## What you have to do
Search term "LineFacts": copy each line of the records that contains it.

☆ ☆ ☆ ☆ ☆ ☆ ☆

(** The line written for an object is read back as the object's text. *)
Lemma strip_object_line (d : list (string * json)) :
  Str.strip (dumps (JObj d) +:+ newline) = dumps (JObj d).
Proof.
  change (dumps (JObj d))
    with ("{" +:+ Str.join ", "
            ((fun kv => encode_basestring_ascii kv.1 +:+ ": " +:+ dumps kv.2) <$> d)
          +:+ "}").
  set (body := Str.join _ _). unfold Str.strip.
  change (Str.lstrip (("{" +:+ body +:+ "}") +:+ newline))
    with (("{" +:+ body +:+ "}") +:+ newline).
  rewrite rstrip_app_blank by done.
  rewrite <- append_assoc. by rewrite rstrip_app_char.
Qed.

Lemma loads_object_line (d : list (string * json)) :
  keys_once (JObj d) ->
  loads (Str.strip (dumps (JObj d) +:+ newline)) = Ok (JObj d).
Proof. intros Hd. by rewrite strip_object_line, loads_dumps. Qed.

Lemma object_line_nonblank (d : list (string * json)) :
  Str.nonempty (Str.strip (dumps (JObj d) +:+ newline)) = true.
Proof. by rewrite strip_object_line. Qed.

End LineFacts.

(** * The record rewriter *)

Module RewriterFacts.
Import JsonFacts LoadsFacts LineFacts.

(** ** The read loops *)

Lemma load_lines_keys_once (lines : list string) (vs : list json) :
  load_lines lines = Ok vs -> Forall keys_once vs.
Proof.
  revert vs. induction lines as [|line lines IH]; intros vs H; cbn [load_lines] in H.
  - by simplify_eq.
  - apply bind_Ok in H as (v & Hv & H). apply bind_Ok in H as (vs' & Hvs & H).
    simplify_eq. constructor; [by eapply loads_keys_once | by apply IH].
Qed.

Lemma read_episodes_objects (new_tasks : list string) (lines : list string)
    (ds : list (list (string * json))) :
  load_lines lines = Ok (JObj <$> ds) ->
  read_episodes new_tasks lines
    = Ok (JObj <$> (dict_set "tasks" (JArr (JStr <$> new_tasks)) <$> ds)).
Proof.
  revert ds. induction lines as [|line lines IH]; intros ds H; cbn [load_lines List.filter] in H.
  - by destruct ds.
  - apply bind_Ok in H as (v & Hv & H). apply bind_Ok in H as (vs & Hvs & H).
    destruct ds as [|d ds]; [done|]. cbn [fmap list_fmap] in H. simplify_eq.
    cbn [read_episodes]. rewrite Hv. cbn. by rewrite (IH ds).
Qed.

Lemma read_episodes_inv (new_tasks : list string) (lines : list string)
    (records : list json) :
  read_episodes new_tasks lines = Ok records ->
  exists ds, load_lines lines = Ok (JObj <$> ds)
    /\ records = JObj <$> (dict_set "tasks" (JArr (JStr <$> new_tasks)) <$> ds).
Proof.
  revert records. induction lines as [|line lines IH]; intros records H; cbn [read_episodes] in H.
  - simplify_eq. by exists [].
  - apply bind_Ok in H as (v & Hv & H). apply bind_Ok in H as (v' & Hset & H).
    apply bind_Ok in H as (vs & Hvs & H). simplify_eq.
    destruct v as [| | | | |d]; try done. cbn in Hset. simplify_eq.
    destruct (IH _ Hvs) as (ds & Hl & ->).
    exists (d :: ds). cbn [load_lines]. by rewrite Hv, Hl.
Qed.

Lemma read_tasks_objects (new_tasks : list string) (lines : list string)
    (ds : list (list (string * json))) :
  load_lines (List.filter nonblank lines) = Ok (JObj <$> ds) ->
  read_tasks new_tasks lines
    = Ok (JObj <$> (dict_set "task" (JStr (first_task new_tasks)) <$> ds)).
Proof.
  revert ds. induction lines as [|line lines IH]; intros ds H; cbn [load_lines List.filter] in H.
  - by destruct ds.
  - cbn [read_tasks]. cbv zeta. fold (nonblank line) in *.
    destruct (nonblank line); [|by apply IH].
    cbn [load_lines] in H.
    apply bind_Ok in H as (v & Hv & H). apply bind_Ok in H as (vs & Hvs & H).
    destruct ds as [|d ds]; [done|]. cbn [fmap list_fmap] in H. simplify_eq.
    rewrite Hv. cbn. by rewrite (IH ds).
Qed.

Lemma read_tasks_inv (new_tasks : list string) (lines : list string)
    (records : list json) :
  read_tasks new_tasks lines = Ok records ->
  exists ds, load_lines (List.filter nonblank lines) = Ok (JObj <$> ds)
    /\ records = JObj <$> (dict_set "task" (JStr (first_task new_tasks)) <$> ds).
Proof.
  revert records. induction lines as [|line lines IH]; intros records H;
    cbn [read_tasks] in H.
  - simplify_eq. by exists [].
  - cbn [List.filter]. cbv zeta in H. fold (nonblank line) in H.
    destruct (nonblank line); [|by apply IH].
    apply bind_Ok in H as (v & Hv & H). apply bind_Ok in H as (v' & Hset & H).
    apply bind_Ok in H as (vs & Hvs & H). simplify_eq.
    destruct v as [| | | | |d]; try done. cbn in Hset. simplify_eq.
    destruct (IH _ Hvs) as (ds & Hl & ->).
    exists (d :: ds). cbn [load_lines]. by rewrite Hv, Hl.
Qed.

☆ ☆ ☆ ☆ ☆ ☆ ☆

## Task response
End LineFacts.
Import JsonFacts LoadsFacts LineFacts.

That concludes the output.